Collected data
- - - - - - -

(* ===== verification/Packets.v ===== *)
(** * Packet headers

    [dpdk/parser/ethernet], [dpdk/parser/ipv4] and [dpdk/parser/udp].

    The parsers cast a pointer into the packet to a header and read its fields.  A
    pointer is an offset into the memory of the packet, [None] is [nullptr]; reading
    outside the memory is undefined ([None] of the result).  A field of several bytes
    is loaded in the native byte order, which [little] gives, and passed through
    [fromBigEndian]. *)

From Stdlib Require Import String.
From S2P Require Import Prelude Wire.

(** ** Packed structures

    The fields of a structure with their sizes, in order, without padding. *)

Abbreviation layout := (list (string * nat)) (only parsing).

Definition sizeof (l : layout) : Z := Z.of_nat (foldr (fun f n => (f.2 + n)%nat) O l).

(** The offset and the size of a field. *)
Fixpoint offset_of (field : string) (l : layout) : nat :=
  match l with
  | [] => O
  | (name, size) :: l => if String.eqb name field then O else (size + offset_of field l)%nat
  end.

Fixpoint size_of (field : string) (l : layout) : nat :=
  match l with
  | [] => O
  | (name, size) :: l => if String.eqb name field then size else size_of field l
  end.

(** The numbers, computed from the layout. *)
Abbreviation OFFSET l f := (ltac:(let v := eval cbv in (offset_of f%string l) in exact v)) (only parsing).
Abbreviation SIZE l f := (ltac:(let v := eval cbv in (size_of f%string l) in exact v)) (only parsing).
Abbreviation SIZEOF l := (ltac:(let v := eval cbv in (sizeof l) in exact v)) (only parsing).

Definition EthernetHeader : layout :=
  [("destination", 6%nat); ("source", 6%nat); ("ether_type", 2%nat)]%string.

Definition IPv4Header : layout :=
  [("version_ihl", 1%nat); ("dscp_ecn", 1%nat); ("total_length", 2%nat); ("identification", 2%nat);
   ("flags_fragment_offset", 2%nat); ("ttl", 1%nat); ("protocol", 1%nat); ("header_checksum", 2%nat);
   ("source_address", 4%nat); ("destination_address", 4%nat)]%string.

Definition UDPHeader : layout :=
  [("source_port", 2%nat); ("destination_port", 2%nat); ("length", 2%nat); ("checksum", 2%nat)]%string.

(** ** Loads in the native order *)

Section loads.
Variable little : bool.
Variable mem : bytes.

(** Loading an integer of [n] bytes at [off]. *)
Definition load (off n : nat) : option Z := bs ← rd_n mem off n; Some (native_value little bs).

(** [fromBigEndian(header->field)] *)
Definition load_big (off n : nat) : option Z := v ← load off n; Some (fromBigEndian little n v).

End loads.

(** Swapping the bytes of a little-endian load gives the value in network order. *)
Lemma byteswap_little bs : all_bytes bs -> byteswap (length bs) (little_value bs) = big_value bs.
Proof.
  induction 1 as [|b bs Hb Hbs IH]; [done|]. cbn [byteswap little_value length].
  rewrite big_value_cons, land_255, Z.shiftr_div_pow2 by lia. change (2 ^ 8) with 256.
  unfold is_byte, is_uint in Hb. change (2 ^ 8) with 256 in Hb.
  replace ((b + 256 * little_value bs) mod 256) with b by zdm.
  replace ((b + 256 * little_value bs) / 256) with (little_value bs) by zdm.
  rewrite IH. apply lor_shiftl_add; [lia|]. by apply big_value_range.
Qed.

(** Whatever the byte order of the host, a field inside the memory is the value of its
    bytes in network order. *)
Lemma load_big_spec little mem off n :
  all_bytes mem -> (off + n <= length mem)%nat -> load_big little mem off n = Some (be mem off n).
Proof.
  intros Ha Hin. unfold load_big, load, rd_n, be. rewrite bool_decide_true by done.
  cbn [mbind option_bind]. f_equal. unfold fromBigEndian, native_value. destruct little; [|done].
  rewrite <- byteswap_little by (by apply all_bytes_slice). f_equal.
  rewrite length_take, length_drop. lia.
Qed.

Lemma load_big_outside little mem off n :
  (length mem < off + n)%nat -> load_big little mem off n = None.
Proof. intros H. unfold load_big, load, rd_n. rewrite bool_decide_false by lia. done. Qed.

(** ** Ethernet *)

Definition sizeof_EthernetHeader : Z := SIZEOF EthernetHeader.
Definition sizeof_IPv4Header : Z := SIZEOF IPv4Header.
Definition sizeof_UDPHeader : Z := SIZEOF UDPHeader.

Section headers.
Variable little : bool.
Variable mem : bytes.

(** [parse(std::span)] *)
Definition EthernetParser_parse_span (data : option nat) (size : Z) : option nat :=
  if size <? sizeof_EthernetHeader then None else data.

Definition EthernetParser_parse (data : option nat) (length : Z) : option nat :=
  match data with
  | None => None
  | Some _ => EthernetParser_parse_span data length
  end.

Definition EthernetParser_etherType (header : option nat) : option Z :=
  match header with
  | None => Some 0
  | Some h => load_big little mem (h + OFFSET EthernetHeader "ether_type") (SIZE EthernetHeader "ether_type")
  end.

Definition EthernetParser_payload (header : option nat) : option nat :=
  match header with
  | None => None
  | Some h => Some (h + 14)%nat
  end.

(** ** IPv4 *)

Definition IPv4Parser_version (header : option nat) : option Z :=
  match header with
  | None => Some 0
  | Some h => version_ihl ← rd mem h; Some (u8 (Z.shiftr version_ihl 4))
  end.

Definition IPv4Parser_headerLengthBytes (header : option nat) : option Z :=
  match header with
  | None => Some 0
  | Some h =>
      version_ihl ← rd mem h;
      let ihl := u8 (Z.land version_ihl 15) in
      Some (u8 (ihl * 4))
  end.

Definition IPv4Parser_parse_span (data : option nat) (size : Z) : option (option nat) :=
  if size <? sizeof_IPv4Header then Some None
  else
    let header := data in
    version ← IPv4Parser_version header;
    if negb (version =? 4) then Some None
    else
      headerLength ← IPv4Parser_headerLengthBytes header;
      if headerLength <? sizeof_IPv4Header then Some None
      else if size <? headerLength then Some None
      else Some header.

Definition IPv4Parser_parse (data : option nat) (length : Z) : option (option nat) :=
  match data with
  | None => Some None
  | Some _ => IPv4Parser_parse_span data length
  end.

Definition IPv4Parser_totalLength (header : option nat) : option Z :=
  match header with
  | None => Some 0
  | Some h => load_big little mem (h + OFFSET IPv4Header "total_length") (SIZE IPv4Header "total_length")
  end.

(** [header->protocol] *)
Definition IPv4Header_protocol (header : option nat) : option Z :=
  h ← header; rd mem (h + OFFSET IPv4Header "protocol").

Definition IPv4Parser_payload (header : option nat) : option (option nat) :=
  match header with
  | None => Some None
  | Some h => n ← IPv4Parser_headerLengthBytes header; Some (Some (h + Z.to_nat n)%nat)
  end.

Definition IPv4Parser_payloadLength (header : option nat) : option Z :=
  match header with
  | None => Some 0
  | Some _ =>
      totalLengthValue ← IPv4Parser_totalLength header;
      headerLength ← IPv4Parser_headerLengthBytes header;
      if totalLengthValue <? headerLength then Some 0
      else Some (totalLengthValue - headerLength)
  end.

(** ** UDP *)

Definition UDPParser_parse_span (data : option nat) (size : Z) : option nat :=
  if size <? sizeof_UDPHeader then None else data.

Definition UDPParser_parse (data : option nat) (length : Z) : option nat :=
  match data with
  | None => None
  | Some _ => UDPParser_parse_span data length
  end.

Definition UDPParser_sourcePort (header : option nat) : option Z :=
  match header with
  | None => Some 0
  | Some h => load_big little mem h 2
  end.

Definition UDPParser_destinationPort (header : option nat) : option Z :=
  match header with
  | None => Some 0
  | Some h => load_big little mem (h + OFFSET UDPHeader "destination_port") (SIZE UDPHeader "destination_port")
  end.

Definition UDPParser_payloadLength (header : option nat) : option Z :=
  match header with
  | None => Some 0
  | Some h =>
      udpLength ← load_big little mem (h + OFFSET UDPHeader "length") (SIZE UDPHeader "length");
      if udpLength <? sizeof_UDPHeader then Some 0
      else Some (u16 (udpLength - sizeof_UDPHeader))
  end.

Definition UDPParser_payload (header : option nat) : option nat :=
  match header with
  | None => None
  | Some h => Some (h + 8)%nat
  end.

End headers.

(** ** Headers inside the memory *)

(** The two nibbles of the first byte of an IPv4 header. *)
Definition ip_version (mem : bytes) (off : nat) : Z := be mem off 1 / 16.
Definition ip_ihl (mem : bytes) (off : nat) : Z := be mem off 1 mod 16.

(** What [IPv4Parser::parse] demands of [len] bytes at [off]. *)
Definition ipv4_ok (mem : bytes) (off : nat) (len : Z) : Prop :=
  20 <= len /\ ip_version mem off = 4 /\ 5 <= ip_ihl mem off /\ 4 * ip_ihl mem off <= len.

#[global] Instance ipv4_ok_dec mem off len : Decision (ipv4_ok mem off len).
Proof. unfold ipv4_ok. apply _. Defined.

Section inside.
Context (little : bool) (mem : bytes) (Hbytes : all_bytes mem).

Lemma version_ihl_bytes off : (off < length mem)%nat ->
  IPv4Parser_version mem (Some off) = Some (ip_version mem off) /\
  IPv4Parser_headerLengthBytes mem (Some off) = Some (4 * ip_ihl mem off) /\
  0 <= ip_ihl mem off < 16.
Proof.
  intros H. unfold IPv4Parser_version, IPv4Parser_headerLengthBytes. rewrite rd_be by done.
  cbn [mbind option_bind]. pose proof (be_range mem off 1 8 Hbytes ltac:(lia) eq_refl) as Hb.
  unfold is_uint in Hb. change (2 ^ 8) with 256 in Hb. unfold ip_version, ip_ihl.
  rewrite Z.shiftr_div_pow2 by lia. change (2 ^ 4) with 16. change 15 with (Z.ones 4).
  rewrite Z.land_ones by lia. change (2 ^ 4) with 16.
  rewrite (wrap_small 8 (be mem off 1 / 16)), (wrap_small 8 (be mem off 1 mod 16)) by zdm.
  rewrite wrap_small by zdm. split; [done|]. split; [f_equal; lia|zdm].
Qed.

Lemma ipv4_parse_spec off len :
  (off + Z.to_nat len <= length mem)%nat ->
  IPv4Parser_parse mem (Some off) len = Some (if decide (ipv4_ok mem off len) then Some off else None).
Proof.
  intros Hin. unfold IPv4Parser_parse, IPv4Parser_parse_span, sizeof_IPv4Header.
  destruct (decide (ipv4_ok mem off len)) as [Hok|Hok]; unfold ipv4_ok in Hok;
    (destruct (Z.ltb_spec len 20); [done || lia|]);
    (destruct (version_ihl_bytes off) as (-> & -> & Hr); [lia|]); cbn [mbind option_bind];
    (destruct (Z.eqb_spec (ip_version mem off) 4); cbn [negb]; [|done || lia]);
    do 2 (bcase; [done || lia|]); done || lia.
Qed.

Lemma ipv4_payload_spec off :
  (off + 4 <= length mem)%nat ->
  IPv4Parser_payload mem (Some off) = Some (Some (off + Z.to_nat (4 * ip_ihl mem off))%nat) /\
  IPv4Parser_totalLength little mem (Some off) = Some (be mem (off + 2) 2) /\
  IPv4Parser_payloadLength little mem (Some off) =
    Some (Z.max 0 (be mem (off + 2) 2 - 4 * ip_ihl mem off)).
Proof.
  intros Hin. unfold IPv4Parser_payload, IPv4Parser_payloadLength, IPv4Parser_totalLength.
  destruct (version_ihl_bytes off) as (_ & -> & Hr); [lia|].
  rewrite load_big_spec by (done || lia). cbn [mbind option_bind]. split; [done|]. split; [done|].
  bcase; f_equal; lia.
Qed.

Lemma udp_fields_spec off :
  (off + 8 <= length mem)%nat ->
  UDPParser_sourcePort little mem (Some off) = Some (be mem off 2) /\
  UDPParser_destinationPort little mem (Some off) = Some (be mem (off + 2) 2) /\
  UDPParser_payloadLength little mem (Some off) = Some (Z.max 0 (be mem (off + 4) 2 - 8)).
Proof.
  intros Hin. unfold UDPParser_sourcePort, UDPParser_destinationPort, UDPParser_payloadLength.
  rewrite !load_big_spec by (done || lia). cbn [mbind option_bind]. split; [done|]. split; [done|].
  pose proof (be_range mem (off + 4) 2 16 Hbytes ltac:(lia) eq_refl) as Hb. unfold is_uint in Hb.
  unfold sizeof_UDPHeader. bcase; f_equal; [lia|]. rewrite wrap_small; lia.
Qed.

End inside.

(** ** Properties *)

(** C31: The packet parsers read network-order fields inside the packet, on hosts of
    either byte order.  For a view of [len] bytes inside the memory: Ethernet and UDP
    headers are returned exactly when they fit; an IPv4 header is returned exactly when
    20 bytes and the header length it announces fit and the version is 4, its payload
    then starts inside the view; and every field read is the value of its bytes in
    network order, the payload lengths being the announced lengths less the headers,
    never negative. *)
Theorem packet_parsers_read_network_order :
  forall (little : bool) (mem : bytes) (off : nat) (len : Z),
  all_bytes mem -> 0 <= len -> (off + Z.to_nat len <= length mem)%nat ->
  (EthernetParser_parse (Some off) len = (if decide (14 <= len) then Some off else None) /\
   (14 <= len -> EthernetParser_etherType little mem (Some off) = Some (be mem (off + 12) 2))) /\
  (IPv4Parser_parse mem (Some off) len = Some (if decide (ipv4_ok mem off len) then Some off else None) /\
   (ipv4_ok mem off len ->
      exists p, IPv4Parser_payload mem (Some off) = Some (Some p) /\
        (off + 20 <= p <= off + Z.to_nat len)%nat /\
        IPv4Parser_payloadLength little mem (Some off) =
          Some (Z.max 0 (be mem (off + 2) 2 - Z.of_nat (p - off))))) /\
  (UDPParser_parse (Some off) len = (if decide (8 <= len) then Some off else None) /\
   (8 <= len ->
      UDPParser_sourcePort little mem (Some off) = Some (be mem off 2) /\
      UDPParser_destinationPort little mem (Some off) = Some (be mem (off + 2) 2) /\
      UDPParser_payloadLength little mem (Some off) = Some (Z.max 0 (be mem (off + 4) 2 - 8)))).
Proof.
  intros little mem off len Hb Hl Hin. split; [|split].
  - unfold EthernetParser_parse, EthernetParser_parse_span, sizeof_EthernetHeader. split.
    + bcase; case_decide; done || lia.
    + intros H. apply load_big_spec; [done|lia].
  - split; [by apply ipv4_parse_spec|]. intros (H20 & _ & H5 & Hfit).
    destruct (ipv4_payload_spec little mem Hb off) as (Ep & _ & El); [lia|].
    eexists. split; [exact Ep|]. split; [lia|]. rewrite El. do 2 f_equal. lia.
  - split; [|intros H; apply udp_fields_spec; [done|lia]].
    unfold UDPParser_parse, UDPParser_parse_span, sizeof_UDPHeader. bcase; case_decide; done || lia.
Qed.

(** An IPv4 header without options that announces 28 bytes. *)
Definition demo_ip_header : bytes :=
  [69; 0; 0; 28; 0; 0; 0; 0; 64; 17; 0; 0; 10; 0; 0; 1; 10; 0; 0; 2].

Lemma packet_parsers_witness :
  IPv4Parser_payloadLength true demo_ip_header (Some 0%nat) = Some 8 /\
  exists p, IPv4Parser_payload demo_ip_header (Some 0%nat) = Some (Some p) /\
    (0 + 20 <= p <= 0 + Z.to_nat 20)%nat /\
    IPv4Parser_payloadLength false demo_ip_header (Some 0%nat) =
      Some (Z.max 0 (be demo_ip_header (0 + 2) 2 - Z.of_nat (p - 0))).
Proof.
  split; [reflexivity|].
  apply (packet_parsers_read_network_order false demo_ip_header 0 20);
    [repeat constructor; done|done|cbn; lia|].
  vm_compute. repeat split; discriminate.
Defined.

- - - - - - -

# TASK ITEM
Restate the data verbatim through the "Abbreviation SIZE l" line.

# EXERCISE OUTPUT
(* ===== verification/Packets.v ===== *)
(** * Packet headers

    [dpdk/parser/ethernet], [dpdk/parser/ipv4] and [dpdk/parser/udp].

    The parsers cast a pointer into the packet to a header and read its fields.  A
    pointer is an offset into the memory of the packet, [None] is [nullptr]; reading
    outside the memory is undefined ([None] of the result).  A field of several bytes
    is loaded in the native byte order, which [little] gives, and passed through
    [fromBigEndian]. *)

From Stdlib Require Import String.
From S2P Require Import Prelude Wire.

(** ** Packed structures

    The fields of a structure with their sizes, in order, without padding. *)

Abbreviation layout := (list (string * nat)) (only parsing).

Definition sizeof (l : layout) : Z := Z.of_nat (foldr (fun f n => (f.2 + n)%nat) O l).

(** The offset and the size of a field. *)
Fixpoint offset_of (field : string) (l : layout) : nat :=
  match l with
  | [] => O
  | (name, size) :: l => if String.eqb name field then O else (size + offset_of field l)%nat
  end.

Fixpoint size_of (field : string) (l : layout) : nat :=
  match l with
  | [] => O
  | (name, size) :: l => if String.eqb name field then size else size_of field l
  end.

(** The numbers, computed from the layout. *)
Abbreviation OFFSET l f := (ltac:(let v := eval cbv in (offset_of f%string l) in exact v)) (only parsing).
Abbreviation SIZE l f := (ltac:(let v := eval cbv in (size_of f%string l) in exact v)) (only parsing).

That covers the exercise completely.